**Your task**
State how many lines in the listing contain the string "Variable", and add nothing to that number.

───── Data supplied

(** * Further properties of [handleGenerate] *)

Section GenerateHandler.

Variable B : Backend.
Variable P : Prompts.

(** [const isLoading = loadingStep !== 'idle'] *)
Definition isLoading (st : AppState.t) : bool :=
  match AppState.loadingStep st with
  | idle => false
  | _ => true
  end.

(** The [disabled] attribute of the Generate button:
    [!floorPlanImage || !referenceImage || isLoading]. *)
Definition generateDisabled (st : AppState.t) : bool :=
  match AppState.floorPlanImage st, AppState.referenceImage st with
  | Some _, Some _ => isLoading st
  | _, _ => true
  end.

(** [generatedImage && !isLoading]: the render is on the page. *)
Definition resultShown (st : AppState.t) : bool :=
  match AppState.generatedImage st with
  | Some (String _ _) => negb (isLoading st)
  | _ => false
  end.

(** X5. With both images uploaded, [handleGenerate] never throws, and
    whatever the orchestrator does it leaves the page settled: the
    stage is [idle], the two uploads are kept, the Generate button is
    enabled again, and either an image is there and no error, or an
    error is there and no image. *)
Theorem handleGenerate_settles (fp ref : File) (s : Machine B) :
  AppState.floorPlanImage (ui s) = Some fp ->
  AppState.referenceImage (ui s) = Some ref ->
  exists s',
    handleGenerate B P s = (inr tt, s') /\
    AppState.loadingStep (ui s') = idle /\
    AppState.floorPlanImage (ui s') = Some fp /\
    AppState.referenceImage (ui s') = Some ref /\
    generateDisabled (ui s') = false /\
    ((exists uri, AppState.generatedImage (ui s') = Some uri /\
                  AppState.error (ui s') = None) \/
     (exists message, AppState.generatedImage (ui s') = None /\
                      AppState.error (ui s') = Some message)).
Proof.
  intros Hfp Href.
  rewrite (handleGenerate_run B P fp ref s Hfp Href).
  destruct (generateVirtualStaging_outcomes B P fp ref (runStart B s))
    as (n & req1 & req2 & req3 & uri & out & s1 & Hrun & _ & _ & _ & _
        & [Hfp1 Href1] & Hout).
  unfold tryCatch. rewrite Hrun.
  cbn [runStart ui AppState.floorPlanImage AppState.referenceImage
       AppState.withGeneratedImage AppState.withError] in Hfp1, Href1.
  destruct Hout as [(-> & _ & Hui) | (err & -> & _ & Himg & Herr & _)].
  - exists s1. split; [reflexivity |]. rewrite Hui.
    unfold generateDisabled, isLoading. cbn. rewrite Hfp, Href.
    repeat split. left. exists uri. split; reflexivity.
  - unfold console_error, setError, setLoadingStep, emit, updateUi, bind.
    cbn [world trace ui]. eexists. split; [reflexivity |].
    unfold generateDisabled, isLoading. cbn. rewrite Hfp1, Href1, Hfp, Href.
    repeat split. right. eexists. split; [| reflexivity].
    rewrite Himg. reflexivity.
Qed.

(** X6. A successful run through [handleGenerate], event by event: the
    error and the old image are cleared first; the reference image goes
    into the style request, the floor plan into the plan request and
    into the final request, next to the prompt built from the two
    texts; the image is stored before the stage goes back to [idle];
    and the page ends up showing it. *)
Theorem handleGenerate_success
    (fp ref : File) (s : Machine B) b64r b64f r1 w1 r2 w2 r3 w3 blob :
  AppState.floorPlanImage (ui s) = Some fp ->
  AppState.referenceImage (ui s) = Some ref ->
  fileToBase64 B ref = inr b64r ->
  fileToBase64 B fp = inr b64f ->
  let req1 := styleRequest P (encodedPart b64r ref) in
  let req2 := planRequest P (encodedPart b64f fp) in
  let req3 := finalRequest (encodedPart b64f fp)
                (getFinalPromptTemplate P (interpolate (text r1)) (interpolate (text r2))) in
  models_generateContent B req1 (world s) = (inr r1, w1) ->
  truthy (text r1) = true ->
  models_generateContent B req2 w1 = (inr r2, w2) ->
  truthy (text r2) = true ->
  models_generateContent B req3 w2 = (inr r3, w3) ->
  firstInlineData (partsOrEmpty r3) blob ->
  exists s',
    handleGenerate B P s = (inr tt, s') /\
    world s' = w3 /\
    trace s' = trace s ++
      [ EvSetError None; EvSetGeneratedImage None;
        EvSetLoadingStep analyzingStyle; EvGenerateContent req1;
        EvSetLoadingStep analyzingPlan; EvGenerateContent req2;
        EvSetLoadingStep generatingImage; EvGenerateContent req3;
        EvSetGeneratedImage (Some (dataUri blob)); EvSetLoadingStep idle ] /\
    AppState.generatedImage (ui s') = Some (dataUri blob) /\
    AppState.error (ui s') = None /\
    AppState.loadingStep (ui s') = idle /\
    resultShown (ui s') = true.
Proof.
  intros Hfp Href Hb64r Hb64f req1 req2 req3 H1 T1 H2 T2 H3 Himg.
  rewrite (handleGenerate_run B P fp ref s Hfp Href).
  unfold tryCatch.
  rewrite (generateVirtualStaging_reaches_scan B P fp ref (appOnResult B) (runStart B s)
             b64r b64f r1 w1 r2 w2 r3 w3 Hb64r Hb64f H1 T1 H2 T2 H3).
  rewrite (extractImage_first B (appOnResult B) _ _ Himg), appOnResult_run.
  eexists. split; [reflexivity |].
  cbn [world trace ui runStart threeStages].
  repeat rewrite <- app_assoc.
  repeat split.
Qed.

──────────

**Exercise result**
2